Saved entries
★ ★ ★

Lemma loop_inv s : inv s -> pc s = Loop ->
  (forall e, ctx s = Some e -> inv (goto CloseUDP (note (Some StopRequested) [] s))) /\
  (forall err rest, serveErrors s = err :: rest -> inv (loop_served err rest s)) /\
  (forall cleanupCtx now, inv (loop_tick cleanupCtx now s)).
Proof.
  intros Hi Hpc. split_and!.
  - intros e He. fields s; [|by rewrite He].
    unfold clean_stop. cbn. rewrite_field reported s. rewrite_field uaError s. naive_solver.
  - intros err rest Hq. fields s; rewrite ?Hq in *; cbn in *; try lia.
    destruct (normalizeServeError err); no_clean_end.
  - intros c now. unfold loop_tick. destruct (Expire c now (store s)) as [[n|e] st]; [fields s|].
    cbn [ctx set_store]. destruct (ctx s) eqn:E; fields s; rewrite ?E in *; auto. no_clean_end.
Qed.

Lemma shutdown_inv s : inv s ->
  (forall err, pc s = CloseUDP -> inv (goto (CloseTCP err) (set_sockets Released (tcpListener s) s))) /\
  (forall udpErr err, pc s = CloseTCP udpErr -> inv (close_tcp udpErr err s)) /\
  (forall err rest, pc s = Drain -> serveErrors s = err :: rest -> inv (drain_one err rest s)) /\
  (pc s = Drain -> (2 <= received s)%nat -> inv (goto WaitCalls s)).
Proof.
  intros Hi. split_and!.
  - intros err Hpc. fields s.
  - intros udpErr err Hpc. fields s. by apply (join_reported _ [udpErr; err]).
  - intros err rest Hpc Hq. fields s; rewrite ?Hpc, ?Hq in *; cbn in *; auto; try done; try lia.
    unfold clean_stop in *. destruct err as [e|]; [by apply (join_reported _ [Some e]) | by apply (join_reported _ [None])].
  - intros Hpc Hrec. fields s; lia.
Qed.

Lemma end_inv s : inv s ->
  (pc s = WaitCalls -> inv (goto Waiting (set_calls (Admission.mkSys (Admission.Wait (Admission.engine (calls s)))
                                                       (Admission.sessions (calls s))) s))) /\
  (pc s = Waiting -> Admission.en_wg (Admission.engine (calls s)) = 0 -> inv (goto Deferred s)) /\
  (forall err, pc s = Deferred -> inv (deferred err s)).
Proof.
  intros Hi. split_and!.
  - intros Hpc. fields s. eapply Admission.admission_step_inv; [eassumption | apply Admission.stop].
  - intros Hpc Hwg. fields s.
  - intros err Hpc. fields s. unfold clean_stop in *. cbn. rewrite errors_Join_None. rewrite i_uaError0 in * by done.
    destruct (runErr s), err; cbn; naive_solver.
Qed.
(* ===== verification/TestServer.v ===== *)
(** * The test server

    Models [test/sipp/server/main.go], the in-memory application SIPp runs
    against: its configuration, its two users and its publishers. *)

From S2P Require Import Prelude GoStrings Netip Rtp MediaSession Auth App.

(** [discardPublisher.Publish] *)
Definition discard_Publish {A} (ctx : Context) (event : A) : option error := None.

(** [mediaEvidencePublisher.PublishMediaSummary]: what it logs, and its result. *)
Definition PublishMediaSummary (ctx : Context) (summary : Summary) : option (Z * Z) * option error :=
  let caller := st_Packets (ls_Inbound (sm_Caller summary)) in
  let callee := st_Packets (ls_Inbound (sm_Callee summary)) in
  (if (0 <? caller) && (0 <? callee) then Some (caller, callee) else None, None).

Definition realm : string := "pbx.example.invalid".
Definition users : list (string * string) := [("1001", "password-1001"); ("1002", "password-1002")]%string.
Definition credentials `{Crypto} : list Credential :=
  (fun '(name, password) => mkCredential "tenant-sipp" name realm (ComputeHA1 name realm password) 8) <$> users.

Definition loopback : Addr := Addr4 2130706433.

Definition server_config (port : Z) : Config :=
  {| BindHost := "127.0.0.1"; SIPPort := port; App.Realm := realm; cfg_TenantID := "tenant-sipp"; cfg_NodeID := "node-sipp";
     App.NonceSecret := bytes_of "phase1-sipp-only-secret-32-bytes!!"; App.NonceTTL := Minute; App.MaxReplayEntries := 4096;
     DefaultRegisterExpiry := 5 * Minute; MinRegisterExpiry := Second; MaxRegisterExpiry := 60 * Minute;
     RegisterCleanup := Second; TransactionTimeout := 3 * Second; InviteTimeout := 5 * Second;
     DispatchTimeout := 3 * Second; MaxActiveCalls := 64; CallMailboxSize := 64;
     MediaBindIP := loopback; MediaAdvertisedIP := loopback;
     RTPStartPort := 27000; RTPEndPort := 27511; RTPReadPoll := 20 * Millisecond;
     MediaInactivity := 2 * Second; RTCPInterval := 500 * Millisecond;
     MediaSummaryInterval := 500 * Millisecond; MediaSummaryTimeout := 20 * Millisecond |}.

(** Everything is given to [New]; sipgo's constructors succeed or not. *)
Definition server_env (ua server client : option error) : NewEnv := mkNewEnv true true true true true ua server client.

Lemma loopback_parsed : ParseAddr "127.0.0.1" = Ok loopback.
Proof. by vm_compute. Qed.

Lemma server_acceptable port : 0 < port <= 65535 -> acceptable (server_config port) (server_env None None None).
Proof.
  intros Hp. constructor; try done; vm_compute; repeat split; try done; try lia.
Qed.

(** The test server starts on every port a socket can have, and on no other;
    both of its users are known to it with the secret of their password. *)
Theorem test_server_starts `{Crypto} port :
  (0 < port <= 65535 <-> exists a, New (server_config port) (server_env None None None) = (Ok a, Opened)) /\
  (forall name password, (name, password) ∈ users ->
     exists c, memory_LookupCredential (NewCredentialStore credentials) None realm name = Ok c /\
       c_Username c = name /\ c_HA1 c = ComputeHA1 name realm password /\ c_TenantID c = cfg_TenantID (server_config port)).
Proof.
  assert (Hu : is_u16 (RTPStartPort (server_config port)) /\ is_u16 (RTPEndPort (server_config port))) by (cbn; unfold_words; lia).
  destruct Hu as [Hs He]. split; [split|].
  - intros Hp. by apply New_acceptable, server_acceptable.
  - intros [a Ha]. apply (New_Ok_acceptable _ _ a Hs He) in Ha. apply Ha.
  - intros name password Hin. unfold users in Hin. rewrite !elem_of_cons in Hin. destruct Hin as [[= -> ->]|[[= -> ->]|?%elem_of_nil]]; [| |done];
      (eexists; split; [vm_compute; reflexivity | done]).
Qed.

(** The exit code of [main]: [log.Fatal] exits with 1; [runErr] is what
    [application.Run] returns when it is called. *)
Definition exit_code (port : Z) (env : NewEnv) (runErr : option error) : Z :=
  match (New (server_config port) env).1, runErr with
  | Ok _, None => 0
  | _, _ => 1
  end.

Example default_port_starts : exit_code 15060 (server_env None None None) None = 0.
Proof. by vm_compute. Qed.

★ ★ ★

In the reply, include exactly the lines from the beginning of the entries above through the line holding "(forall err rest, pc", and nothing besides.

Lemma loop_inv s : inv s -> pc s = Loop ->
  (forall e, ctx s = Some e -> inv (goto CloseUDP (note (Some StopRequested) [] s))) /\
  (forall err rest, serveErrors s = err :: rest -> inv (loop_served err rest s)) /\
  (forall cleanupCtx now, inv (loop_tick cleanupCtx now s)).
Proof.
  intros Hi Hpc. split_and!.
  - intros e He. fields s; [|by rewrite He].
    unfold clean_stop. cbn. rewrite_field reported s. rewrite_field uaError s. naive_solver.
  - intros err rest Hq. fields s; rewrite ?Hq in *; cbn in *; try lia.
    destruct (normalizeServeError err); no_clean_end.
  - intros c now. unfold loop_tick. destruct (Expire c now (store s)) as [[n|e] st]; [fields s|].
    cbn [ctx set_store]. destruct (ctx s) eqn:E; fields s; rewrite ?E in *; auto. no_clean_end.
Qed.

Lemma shutdown_inv s : inv s ->
  (forall err, pc s = CloseUDP -> inv (goto (CloseTCP err) (set_sockets Released (tcpListener s) s))) /\
  (forall udpErr err, pc s = CloseTCP udpErr -> inv (close_tcp udpErr err s)) /\
  (forall err rest, pc s = Drain -> serveErrors s = err :: rest -> inv (drain_one err rest s)) /\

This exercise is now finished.